Inside the boxes still stood side by side, the lids taped together with nothing of substance packed. My stepdad wasn’t right, as he pottered around, unable to help with packing. It was a sobering experience as my brother, and I, worked like mad to get them ready to move.
As I lay on the sofa that night, I couldn’t settle. My stepdad was showing the signs of something more than just old age. Hopefully, the move will help him, I thought wistfully.
Entropy will only grow.
The move brought more chaos. The promise of a new dawn was a darkness that never brightened. The sofa became their bed, with the bedroom a dumping ground for their anything and everything.
In the kitchen, dirty plates arose like skyscrapers in Shanghai. Food grew rapidly beyond its sell-by date, as the takeaways supplemented their hunger.
My stepdad couldn’t dress, putting t-shirts on back to front, or two socks on one foot – leaving the other bare.
A call to the doctor gave a path to an assessment for dementia or other illness. The appointment was in six months. Covid creating a delay he didn’t need.
He would never make that appointment.
Then, he started to fall. Sliding off the sofa, unable to stand. Four times this happened, with the final fall ending in a trip to the local accident and emergency hospital. The only crumb of comfort; an urgent referral to a consultant.
It could have been Parkinson’s, but it wasn’t. The consultant confirmed our fears - suspected vascular dementia.
As we pondered the news, entropy was about to show its hand in devastating style.
If you don’t decide, Chaos will get you.
For reasons of a lack of space, the toaster lived on top of the hob. My stepdad, alone in the kitchen turned the hob on, with the toaster still in place. It didn’t take long for the toaster to melt and catch fire. The flames spread to the kitchen cupboards above the stove, and across to the microwave. The fire spread quickly, and with the help of the neighbours, both my mum and stepdad escaped unharmed. They were lucky.

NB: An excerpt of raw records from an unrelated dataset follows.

(** * MstatX: conservation statistics of a multiple sequence alignment

    A shallow embedding of [msa.cpp], [wentropy.cpp], [jensen.cpp] and
    [trident.cpp], and the properties of the alignment model and of the three
    column statistics that are stated about them.

    Conventions of the embedding.
    - [std::string] is a list of characters; [int] and [size_t] values that
      count rows, columns and symbols are natural numbers (the one unsigned
      subtraction that can wrap, [alphabet.size()-1], is written out; the
      counters stay far below the range of [int] for the at most 500 rows
      that the constructor keeps).
    - [float] and [double] are modelled by their values: a finite value is an
      exact real number, and the three special values of IEEE arithmetic
      (the two infinities and NaN) are kept, with the rules by which the
      operations produce and propagate them.  Rounding, overflow and the sign
      of zero are abstracted.
    - [exit(0)] is an outcome of its own; a member function of [Msa] is a
      function from the object to the object.
    - A read outside a string (undefined behaviour in the source) yields the
      NUL character. *)

From Stdlib Require Import String.
From Stdlib Require Import List Arith Lia Bool Ascii ZArith.
From Stdlib Require Import Reals Lra.
Import ListNotations.

Set Implicit Arguments.

(** ** Values of type [float] and [double] *)

Module FP.

Inductive float : Type :=
| Fin (r : R)
| PInf
| NInf
| NaN.

Definition double : Type := float.

Definition of_int (n : nat) : float := Fin (INR n).

Definition is_zero (r : R) : bool := if Req_dec_T r 0 then true else false.
Definition is_pos (r : R) : bool := if Rlt_dec 0 r then true else false.

(** The infinity that has the sign of [r] ([r] is not zero). *)
Definition inf_of_sign (r : R) : float := if is_pos r then PInf else NInf.

Definition fopp (x : float) : float :=
  match x with
  | Fin a => Fin (- a)
  | PInf => NInf
  | NInf => PInf
  | NaN => NaN
  end.

Definition fadd (x y : float) : float :=
  match x, y with
  | NaN, _ | _, NaN => NaN
  | Fin a, Fin b => Fin (a + b)
  | PInf, NInf | NInf, PInf => NaN
  | PInf, _ | _, PInf => PInf
  | NInf, _ | _, NInf => NInf
  end.

Definition fsub (x y : float) : float := fadd x (fopp y).

Definition fmul (x y : float) : float :=
  match x, y with
  | NaN, _ | _, NaN => NaN
  | Fin a, Fin b => Fin (a * b)
  | Fin a, PInf | PInf, Fin a => if is_zero a then NaN else inf_of_sign a
  | Fin a, NInf | NInf, Fin a => if is_zero a then NaN else fopp (inf_of_sign a)
  | PInf, PInf | NInf, NInf => PInf
  | PInf, NInf | NInf, PInf => NInf
  end.

(** Every zero divisor of the program is a converted integer or [log 1],
    that is [+0.0]: a non-zero value divided by zero is the infinity of the
    sign of the dividend. *)
Definition fdiv (x y : float) : float :=
  match x, y with
  | NaN, _ | _, NaN => NaN
  | Fin a, Fin b =>
      if is_zero b then (if is_zero a then NaN else inf_of_sign a)
      else Fin (a / b)
  | Fin _, PInf | Fin _, NInf => Fin 0
  | PInf, Fin b => if Rlt_dec b 0 then NInf else PInf
  | NInf, Fin b => if Rlt_dec b 0 then PInf else NInf
  | PInf, PInf | PInf, NInf | NInf, PInf | NInf, NInf => NaN
  end.

(** [log]: the logarithm of zero is minus infinity, of a negative number
    NaN. *)
Definition flog (x : float) : float :=
  match x with
  | Fin a => if is_pos a then Fin (ln a) else if is_zero a then NInf else NaN
  | PInf => PInf
  | NInf | NaN => NaN
  end.

Definition fsqrt (x : float) : float :=
  match x with
  | Fin a => if Rlt_dec a 0 then NaN else Fin (sqrt a)
  | PInf => PInf
  | NInf | NaN => NaN
  end.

With the kitchen gutted, and the electrics damaged the house was declared unsafe. So, amid another stay-at-home lockdown, we found a hotel for my parents to stay in. For my stepdad, the unfamiliar environment was terrifying. His dementia required the comfort of surroundings he knew, but they were gone.
For five days, we battled to keep him safe before a suitable care home became available.
The move to the care home offered more disorder for stepdad. Made even worse by the covid restrictions. For ten days, he had to isolate himself in his room, without visitors.
This was the cruellest stroke entropy could play.
Three days he lasted at the home. A fall leaving him with a huge bump on his head and a broken collar bone. And so, the hospital took him, treating him for his injuries.
And then, if it couldn’t get worse, it did. COVID got him. My stepdad catching it a week after his admission, from a mass outbreak on one of the wards. His dementia had one play left, to stop him from excepting the ventilation he so desperately needed.
He passed away a week later.
The manifestation of entropy
It’s a horrible story, but a true one. The disorder, the random events and the uncertainty are all there. Dementia, COVID-19, moving home, the loss of purpose – all are entropy.
My stepdad couldn’t defend himself.
This is the thing about entropy, you can’t see it coming. It is there, poised, ready to bring chaos to your life – if you let it.
In my stepdad’s case, he couldn’t defeat it. First the stroke, then the creep of vascular dementia followed. Stealthy it picked away at his brain, taking a piece at a time. It went unnoticed for years until it had compounded to such an extent you couldn’t miss it.
And just when he needed diagnosis and help, COVID struck.
The randomness of the kitchen fire might be an outlier, but in the context of how entropy increases, it can hardly be a surprise. What followed; well, you could call it bad luck, but for me, it was the manifestation of entropy.
This example offers more than the definition of entropy. It offers a blunt example of what happens when chaos decides through the embodiment of disorder. It should serve as a warning to us all.